We specifically evaluated unipolar, bipolar, and omnipolar voltage mapping during the stepwise creation of linear RF ablation lesions in an ex vivo perfused porcine heart model. By intentionally creating lesions in three stages—non-transmural discontinuous, transmural discontinuous, and fully transmural continuous—we were able to systematically assess how each mapping technique reflects lesion formation, continuity, and transmurality.

Our results show that all voltage modalities demonstrate a reduction in signal amplitude during ablation. However, the magnitude and interpretability of these changes differ substantially. Omnipolar voltage mapping showed the most pronounced and consistent decrease in voltage (up to 100% reduction), with nearly all signals within the lesion area falling below clinically relevant low-voltage thresholds after completion of a continuous transmural lesion. In contrast, unipolar voltages remained relatively high and variable, even in fully ablated tissue, limiting their usefulness for lesion assessment.

Importantly, we demonstrate that omnipolar mapping uniquely enables reliable identification of lesion gaps. During intermediate ablation stages, localized regions of higher voltage—indicative of conduction gaps—could be clearly visualized using omnipolar electrograms, whereas these gaps could not be consistently detected using unipolar mapping. Bipolar mapping, while useful, was significantly influenced by electrode orientation and wavefront direction, leading to variability in voltage measurements that complicates interpretation.

Our findings highlight that omnipolar mapping overcomes key limitations of both unipolar and bipolar techniques by providing direction-independent voltage measurements with higher spatial resolution. This allows for more accurate identification of incomplete lesions and improves the assessment of lesion continuity and transmurality—both critical factors for achieving durable conduction block and preventing arrhythmia recurrence.

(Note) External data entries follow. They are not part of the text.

(* ===== verification/Cache.v ===== *)
(** * LRU caches (ntfs/cache.c)

    A cache is one block of memory: the entries, on a doubly linked list from
    the most recently used one to the oldest one or on a free list, and the
    links of the hash chains, on the chain of a hash value or on a free list.
    A pointer to an entry or a link is its index, [NULL] is -1, so that
    following [NULL] is an access outside of the array. *)
From S2P Require Import Prelude Libc.

Definition NULL : Z := -1.
Definition non_null (p : Z) : bool := negb (p =? NULL).

Definition CACHE_FREE : Z := 1.
Definition CACHE_NOHASH : Z := 2.

(** What the pointer [variable] of an entry leads to: nothing, a block of the
    heap, or a block that was freed. *)
Inductive heap_ptr :=
| PNull
| PBlock (b : bytes)
| PDangling.

(** [free]: of a null pointer it does nothing. *)
Definition heap_free (p : heap_ptr) : outcome unit := match p with PDangling => Fault | _ => Ret tt end.

(** libc.c:112-115 malloc. A block of [n] bytes. *)
Definition heap_alloc (mem : heap Z) (n : Z) : heap_ptr := if mem n then PBlock (replicate (Z.to_nat n) 0) else PNull.
(** libc.c:122-133 realloc. To a block of [n] bytes. *)
Definition heap_realloc (mem : heap Z) (p : heap_ptr) (n : Z) : outcome heap_ptr :=
  match p with
  | PDangling => Fault
  | PNull => Ret (heap_alloc mem n)
  | PBlock b => let! nb := realloc_block mem b n n in Ret (match nb with Some nb => PBlock nb | None => PNull end)
  end.

Section Cache.
(** The fixed size data of the entries, and the functions of the kind of cache:
    [compare] tells that two items differ. *)
Context {P : Type} (ulong : Z).

(** cache.h:30-36 CACHED_GENERIC. The part that is data. *)
Record item := mkitem {
  payload : P;
  variable : heap_ptr;
  varsize : Z;
}.

(** cache.h:30-36 CACHED_GENERIC *)
Record entry := mkentry {
  next : Z;
  previous : Z;
  data : item;
}.

(** cache.h:81-84 HASH_ENTRY *)
Record hash_entry := mkhash {
  h_next : Z;
  h_entry : Z;
}.

(** cache.h:86-100 CACHE_HEADER. With the arrays behind it; [dofree] tells
    whether there is such a function and [freed] what it was called with. *)
Record cache := mkcache {
  most_recent_entry : Z;
  oldest_entry : Z;
  free_entry : Z;
  free_hash : Z;
  first_hash : list Z;
  dofree : bool;
  dohash : option (item -> Z);
  reads : Z;
  writes : Z;
  hits : Z;
  max_hash : Z;
  entries : list entry;
  links : list hash_entry;
  freed : list item;
}.

(** Assignments to the fields. *)
Definition set_mru (p : Z) (c : cache) : cache :=
  mkcache p (oldest_entry c) (free_entry c) (free_hash c) (first_hash c) (dofree c) (dohash c) (reads c) (writes c)
    (hits c) (max_hash c) (entries c) (links c) (freed c).
Definition set_oldest (p : Z) (c : cache) : cache :=
  mkcache (most_recent_entry c) p (free_entry c) (free_hash c) (first_hash c) (dofree c) (dohash c) (reads c) (writes c)
    (hits c) (max_hash c) (entries c) (links c) (freed c).
Definition set_free (p : Z) (c : cache) : cache :=
  mkcache (most_recent_entry c) (oldest_entry c) p (free_hash c) (first_hash c) (dofree c) (dohash c) (reads c) (writes c)
    (hits c) (max_hash c) (entries c) (links c) (freed c).
Definition set_entries (es : list entry) (c : cache) : cache :=
  mkcache (most_recent_entry c) (oldest_entry c) (free_entry c) (free_hash c) (first_hash c) (dofree c) (dohash c)
    (reads c) (writes c) (hits c) (max_hash c) es (links c) (freed c).
Definition set_hashing (fh : Z) (first : list Z) (ls : list hash_entry) (c : cache) : cache :=
  mkcache (most_recent_entry c) (oldest_entry c) (free_entry c) fh first (dofree c) (dohash c)
    (reads c) (writes c) (hits c) (max_hash c) (entries c) ls (freed c).
Definition drop_hashing (c : cache) : cache :=
  mkcache (most_recent_entry c) (oldest_entry c) (free_entry c) (free_hash c) (first_hash c) (dofree c) None
    (reads c) (writes c) (hits c) (max_hash c) (entries c) (links c) (freed c).
Definition count_reads (hit : bool) (c : cache) : cache :=
  mkcache (most_recent_entry c) (oldest_entry c) (free_entry c) (free_hash c) (first_hash c) (dofree c) (dohash c)
    (wrapu ulong (reads c + 1)) (writes c) (if hit then wrapu ulong (hits c + 1) else hits c) (max_hash c) (entries c)
    (links c) (freed c).
Definition count_writes (c : cache) : cache :=
  mkcache (most_recent_entry c) (oldest_entry c) (free_entry c) (free_hash c) (first_hash c) (dofree c) (dohash c)
    (reads c) (wrapu ulong (writes c + 1)) (hits c) (max_hash c) (entries c) (links c) (freed c).
Definition call_dofree (e : item) (c : cache) : cache :=
  mkcache (most_recent_entry c) (oldest_entry c) (free_entry c) (free_hash c) (first_hash c) (dofree c) (dohash c)
    (reads c) (writes c) (hits c) (max_hash c) (entries c) (links c) (freed c ++ [e]).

Clinically, these insights are highly relevant. Incomplete or non-transmural lesions are a major cause of arrhythmia recurrence after ablation procedures. By enabling more accurate real-time assessment of lesion quality, omnipolar voltage mapping has the potential to guide more effective ablation strategies, reduce unnecessary energy delivery, and ultimately improve long-term patient outcomes.

With this work, we contribute to a more precise and mechanistic understanding of how ablation lesions should be evaluated, supporting the translation of advanced mapping technologies into clinical practice.